Dalam kunjungannya, Menhub mengatakan, pembangunan Malarko akan dilanjutkan dengan estimasi anggaran sekitar Rp 200 miliar. Ia bahkan menargetkan Proyek Malarko selesai dan diresmikan Presiden pada 2021. Namun rencana ini batal karena pandemi COVID-19.

Menhub juga menyatakan, pengerjaan lanjutan Pelabuhan Malarko dilakukan dengan sistem sharing dengan pihak swasta, dan nantinya pelabuhan itu bisa dikelola BUMD, dalam hal ini PT Karya Karimun Mandiri.

Pada 1 April 2021, Menhub kembali meninjau Proyek Pelabuhan Malarko. Menhub kembali menegaskan bahwa Megaproyek Malarko dilanjutkan

Menhub menyatakan pengembangan Pelabuhan Malarko dikerjakan bersama-sama dengan  melibatkan pihak swasta, dengan konsep kerja sama pengelolaan (KSP) antara BUMD dan swasta dengan konsesi selama 30 tahun.

“Kita sudah sepakat, pelabuhan Malarko dikembangkan menjadi satu pelabuhan dengan konsep kerja sama pengelolaan yang konsesinya bisa 30 tahun,” kata Budi Karya dikutip dari laman jurnalterkini.id.

Menhub optimistis jika pelabuhan kontainer ini berjalan, perekonomian Karimun makin tumbuh dan pengembangan investasi makin pesat.

Menanggapi hal itu, Dirut PT Karya Karimun Mandiri (KKM) selaku BUMD Kepelabuhanan milik Pemkab Karimun, Yuwono berpendapat Pelabuhan Malarko dari sisi bisnis sangat menguntungkan karena pelabuhan itu akan menjadi pelabuhan bongkar muat kegiatan investasi di kawasan perdagangan bebas dan pelabuhan bebas (FTZ), stored tank, Pelni dan tol laut, kontainer, ship to ship, green port, kegiatan usaha wisata, dan marina city.

“Kita siap mengelola jika diberi tugas untuk mengelola. Soal menggandeng pihak swasta juga kita siap. Asalkan dengan asas saling menguntungkan. Go Ahead,” ucapnya saat konfirmasi, Kamis (30/9/2021).

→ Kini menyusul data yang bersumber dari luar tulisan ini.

Lemma deals_on_session {A} p (m : M session A) :
  who = None \/ (forall s, sess_same s (m s).2) -> deals any (on_session p m).
Proof.
  intros Hm w [Hw Hpool Hmail]. unfold on_session. destruct (w_sessions w !! p) as [s|] eqn:Hs; [|done].
  assert (Hs' : who = None \/ sess_same s (m s).2) by (destruct Hm; [by left|right; auto]).
  destruct (m s) as [r s']. split; [|done]. split; [|done|done]. cbn in Hs'.
  unfold is_who in *. destruct who as [[[q a] st]|]; [|done]. destruct Hs' as [|[Ha Hst]]; [done|].
  destruct Hw as (s0 & Hq & <- & <-). cbn. destruct (decide (p = q)) as [->|Hne].
  - exists s'. rewrite lookup_insert_eq. split; [done|]. rewrite Hs in Hq. by injection Hq as <-.
  - exists s0. by rewrite lookup_insert_ne.
Qed.

Lemma deals_session_at p : deals any (session_at p).
Proof. intros w Hw. unfold session_at. by destruct (w_sessions w !! p). Qed.

(** The database under a connection: what the body does to the requests. *)
Lemma deals_with_lock {A} (body : mongo -> A * mongo) :
  (forall m, mail Take Put (docs "zway.requests" m) (docs "zway.requests" (body m).2)) ->
  deals any (on_db (with_lock body)).
Proof.
  intros Hb w [Hw Hpool Hmail]. pose proof (with_lock_pool body (w_db w)) as Hkept.
  assert (Hdocs : mail Take Put (stored_requests w) (docs "zway.requests" (db_mongo (with_lock body (w_db w)).2))).
  { unfold stored_requests. destruct (w_db w) as [[|c q] m]; [by rewrite with_lock_empty|].
    rewrite with_lock_run by done. apply Hb. }
  unfold on_db, zoom. destruct (with_lock body (w_db w)) as [r s]. split; [|done].
  split; [done| |]; [by etrans|]. by etrans.
Qed.

Lemma deals_reads {A} (body : mongo -> A * mongo) :
  (forall m, (body m).2 = m) -> deals any (on_db (with_lock body)).
Proof. intros Hb. apply deals_with_lock. intros m. rewrite Hb. reflexivity. Qed.

Lemma deals_addRequest d :
  (forall d', stored_doc d d' -> Put d') -> deals any (on_db (addRequest d)).
Proof.
  intros Hd. apply deals_with_lock. intros m. cbn.
  destruct (db_insert _ _ _) as [ok m'] eqn:Hi. apply insert_any in Hi as [[Hp|(d' & Hd' & Hp)] _].
  - apply mail_perm. by rewrite Hp.
  - eapply rtc_once, mail_put; eauto.
Qed.

Lemma deals_deleteRequest q :
  (forall d, matches q d = true -> Take d) -> deals any (on_db (deleteRequest q)).
Proof.
  intros Hq. apply deals_with_lock. intros m.
  destruct (db_remove _ _ _ _) as [ok m'] eqn:Hr. apply remove_one_any in Hr as [[Hp|(d & Hd & Hp)] _].
  - apply mail_perm. by rewrite Hp.
  - eapply rtc_once, mail_take; eauto.
Qed.

Lemma requests_not_accounts : "zway.requests"%string <> "zway.accounts"%string.
Proof. done. Qed.

Lemma deals_setFcmToken a t : deals any (on_db (setFcmToken a t)).
Proof.
  apply deals_with_lock. intros m. destruct (db_update _ _ _ _) as [ok m'] eqn:Hu.
  cbn. by rewrite (update_any _ _ _ _ _ _ Hu _ requests_not_accounts).
Qed.

Lemma deals_insertAccount i n ph a b pw sa : deals any (on_db (insertAccount i n ph a b pw sa)).
Proof.
  apply deals_with_lock. intros m. destruct (db_insert _ _ _) as [ok m'] eqn:Hu.
  cbn. apply insert_any in Hu as [_ Hu]. by rewrite (Hu _ requests_not_accounts).
Qed.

Namun sepengetahuannya, belum ada pihak swasta yang mengajukan kerjasama dalam pembangunan dan pengelolaan pelabuhan Malarko.

“Sementara swasta belum ada yang mengajukan (kerjasama),” jelas Yuwono yang belum lama dilantik sebagai Dirut KKM.

Sementara itu, Gubernur Kepri Ansar Ahmad merespon janji Menteri Perhubungan ini dengan cepat. Dalam wawancara saat berkunjung ke Karimun beberapa hari lalu menegaskan akan memprioritaskan penyelesaian Megaproyek Pelabuhan Malarko.

Bahkan Gubernur Ansar bersama Bupati Karimun Aunur Rafiq sudah bertandang beberapa pekan lalu ke Kementerian Perhubungan dan bertemu langsung dengan Menhub untuk kembali melakukan lobi agar proyek kemaritiman ini bisa dibangun dan selesai sehingga diharapkan dapat mendorong terwujudnya visi misi kemaritiman Pemprov Kepri maupun Pemkab Karimun.***( TIM VIII In House Training Jurnalistik Maritim.)